Take the entries that follow and return exactly the lines from the one holding "assert (fat_buffer fs" through the one holding "- destruct (Z.ltb_spec c (fat_size fs * 512 / 4));", both included. Nothing else is needed.

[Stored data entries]

______________________________

(** After a successful [init] the mounted instance has the geometry of the boot
    sector, and the table in memory is the one on the device: following a
    cluster gives the entry of the first allocation table, and the end mark
    beyond it. *)
Theorem fat_init_table d s s' :
  sector_size d = 512 -> init d s = Some (0, s') ->
  exists fs0 fs, parse_bpb d = Some (Some fs0) /\ geometry d fs0 /\ instances s' !! g_fs s' = Some fs /\ g_fs s' <> 0
    /\ cluster_size fs = cluster_size fs0 /\ first_data_sector fs = first_data_sector fs0
    /\ (fat_size fs * 512 < 2 ^ 32 -> 0 < fat_size fs ->
        bytes_per_sector fs = 512 /\ fat_entry_count fs = fat_size fs * 512 / (if is_fat32 fs then 4 else 2)
        /\ forall c, 0 <= c -> next_cluster fs (fat_mem s') c = if c <? fat_entry_count fs then table_value fs c else FAT_EOC_MAX_32).
Proof.
  intros Hss. unfold init. destruct (Z.eqb_spec (g_fs s) 0); cbn [negb]; [|done].
  destruct (kalloc sizeof_FatInstance 8 s) as [p s1]. destruct (Z.eqb_spec p 0) as [|Hp]; [done|].
  destruct (parse_bpb d) as [[fs0|]|] eqn:Ep; cbn [mbind option_bind]; [|done..]. pose proof (parse_bpb_cases d fs0 Ep) as Hg.
  unfold read_fat_table. destruct (kalloc (fat_bytes fs0) 4 s1) as [q s2]. destruct (Z.eqb_spec q 0) as [|Hq]; [done|].
  match goal with |- context [read_fat_loop _ 0 ?f _] => set (fs := f) end.
  destruct (read_fat_loop (Z.to_nat (fat_size fs)) 0 fs (fat_mem s2)) as [[[] m]|] eqn:El; cbn [mbind option_bind]; [|done..].
  intros [= <-]. exists fs0, fs. cbn [set_g_fs set_instance set_fat_mem instances g_fs fat_mem]. rewrite lookup_insert_eq. split_and!; try done.
  intros Hsz Hpos.
  pose proof (dev_ld_range 2 d 14) as Hr. rewrite <- (ge_reserved d fs0 Hg) in Hr. change (8 * Z.of_nat 2) with 16 in Hr.
  assert (sector_size (dev fs) = 512) as Hss' by (subst fs; cbn [dev]; by rewrite (ge_dev d fs0 Hg)).
  assert (bytes_per_sector fs = 512) as Hb.
  { destruct (ge_bps d fs0 Hg) as [_ Hb]. change (bytes_per_sector fs) with (bytes_per_sector fs0). destruct (Z.to_nat (fat_size fs)) as [|n] eqn:En; [lia|].
    cbn [read_fat_loop] in El. destruct (read_sector _ _) as [[buf|]|]; cbn [mbind option_bind] in El; try done. rewrite Hss' in El.
    change (bytes_per_sector fs) with (bytes_per_sector fs0) in El. destruct (Z.ltb_spec 512 (bytes_per_sector fs0)); [done|lia]. }
  assert (fat_entry_count fs = fat_size fs * 512 / (if is_fat32 fs then 4 else 2)) as Hec.
  { subst fs. cbn [fat_entry_count fat_size is_fat32 bytes_per_sector] in *. unfold fat_bytes. rewrite Hb, wrap_small by lia. by destruct (is_fat32 fs0). }
  split_and!; [done|done|]. intros c Hc.
  pose proof (table_loop_ok fs Hb Hss' Hr Hsz (Z.to_nat (fat_size fs)) 0 _ _ ltac:(lia) ltac:(lia) El) as Hm.
  rewrite Z2Nat.id, Z.add_0_l in Hm by lia.
  assert (fat_buffer fs = q) as Hbuf by done. unfold next_cluster, table_value. rewrite Hbuf. replace (q =? 0) with false by lia. rewrite Hec.
  assert (forall n off, 0 <= off -> off + Z.of_nat n <= fat_size fs * 512 ->
    ld n m (q + off) = dev_ld n (dev fs) (reserved_sector_count fs * 512 + off)) as Hld.
  { intros n off Ho Hn. apply ld_dev. intros i Hi. rewrite Hm, Hbuf. replace ((q + 0 * 512 <=? q + off + i) && (q + off + i <? q + fat_size fs * 512)) with true by lia. f_equal. lia. }
  destruct (is_fat32 fs).
  - destruct (Z.ltb_spec c (fat_size fs * 512 / 4)); [|done]. rewrite (Hld 4%nat) by zlia. done.
  - destruct (Z.ltb_spec c (fat_size fs * 512 / 2)); [|done]. rewrite (Hld 2%nat) by zlia. done.
Qed.

(** ** Reading files *)

(** The vnode [v] is a file whose clusters are [cs]. *)
Record fat_file s (v : Z) (fn : FatNode) fs (cs : list Z) : Prop := {
  ff_type : v_type <$> fat_vnodes s !! v = Some File;
  ff_node : node_of v s = Some (fn, fs);
  ff_vol : vol_ok fs;
  ff_chain : is_chain fs (fat_mem s) (first_cluster fn) cs;
  ff_size : 0 <= file_size fn <= chain_size fs cs /\ file_size fn < 2 ^ 32;
}.

Lemma fat_read_chain s v fn fs cs offset buf size size' :
  fat_file s v fn fs cs -> 0 <= offset < file_size fn -> 0 <= size' ->
  size' = (if file_size fn <? offset +64 size then file_size fn - offset else size) ->
  let n := Z.min size' (chain_size fs cs - offset) in
  exists buf', fat_read v offset buf size s = Some (0, n, buf', s) /\ holds fs cs offset 0 n buf buf'.
Proof.
  intros [Ht Hnd Hv Hc [Hsz _]] Ho Hs' Es n. unfold fat_read. destruct (fat_vnodes s !! v) as [vn|]; [|done]. cbn [mbind option_bind]. injection Ht as ->.
  cbn [bool_decide negb]. rewrite bool_decide_true by done. cbn [negb]. rewrite Hnd. cbn [mbind option_bind].
  replace (file_size fn <=? offset) with false by lia. rewrite <- Es.
  destruct (read_from_chain_cases fs (fat_mem s) (first_cluster fn) cs offset buf size' Hv Hc) as (buf' & -> & Hb); [|lia|lia|].
  { intros ->. unfold chain_size in Hsz. cbn in Hsz. lia. }
  cbn [mbind option_bind]. exists buf'. replace (Z.max 0 (chain_size fs cs - offset)) with (chain_size fs cs - offset) in * by lia. done.
Qed.

Lemma fat_read_cases s v fn fs cs offset buf size :
  fat_file s v fn fs cs -> 0 <= offset -> 0 <= size -> offset + size < 2 ^ 64 ->
  let n := Z.min size (Z.max 0 (file_size fn - offset)) in
  exists buf', fat_read v offset buf size s = Some (0, n, buf', s) /\ holds fs cs offset 0 n buf buf'.
Proof.
  intros Hf Ho Hs Hov n. destruct (Z.le_gt_cases (file_size fn) offset) as [Hle|Hlt].
  - destruct Hf as [Ht Hnd _ _ _]. unfold fat_read. destruct (fat_vnodes s !! v) as [vn|]; [|done]. cbn [mbind option_bind]. injection Ht as ->.
    rewrite bool_decide_true by done. cbn [negb]. rewrite Hnd. cbn [mbind option_bind]. replace (file_size fn <=? offset) with true by lia.
    assert (n = 0) as -> by (subst n; lia). exists buf. split; [done|]. intros x. by replace ((0 <=? x) && (x <? 0 + 0)) with false by lia.
  - pose proof (ff_size _ _ _ _ _ Hf) as Hsz.
    destruct (fat_read_chain s v fn fs cs offset buf size n Hf ltac:(lia) ltac:(subst n; lia)) as (buf' & E & Hb).
    { rewrite wrap_small by lia. subst n. case_match; lia. }
    replace (Z.min n (chain_size fs cs - offset)) with n in * by (subst n; lia). by exists buf'.
Qed.

(** C18. Reading a file: the bytes of its clusters in order, cut at the size of the
    file, and nothing at or beyond its end; the rest of the buffer and the
    filesystem stay as they are. *)
Theorem fat_read_spec s v fn fs cs offset buf size :
  fat_file s v fn fs cs -> 0 <= offset -> 0 <= size -> offset + size < 2 ^ 64 ->
  let n := Z.min size (Z.max 0 (file_size fn - offset)) in
  exists buf', fat_read v offset buf size s = Some (0, n, buf', s) /\ holds fs cs offset 0 n buf buf'.
Proof. exact (fat_read_cases s v fn fs cs offset buf size). Qed.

______________________________

• [RESULT BELOW]:
  assert (fat_buffer fs = q) as Hbuf by done. unfold next_cluster, table_value. rewrite Hbuf. replace (q =? 0) with false by lia. rewrite Hec.
  assert (forall n off, 0 <= off -> off + Z.of_nat n <= fat_size fs * 512 ->
    ld n m (q + off) = dev_ld n (dev fs) (reserved_sector_count fs * 512 + off)) as Hld.
  { intros n off Ho Hn. apply ld_dev. intros i Hi. rewrite Hm, Hbuf. replace ((q + 0 * 512 <=? q + off + i) && (q + off + i <? q + fat_size fs * 512)) with true by lia. f_equal. lia. }
  destruct (is_fat32 fs).
  - destruct (Z.ltb_spec c (fat_size fs * 512 / 4)); [|done]. rewrite (Hld 4%nat) by zlia. done.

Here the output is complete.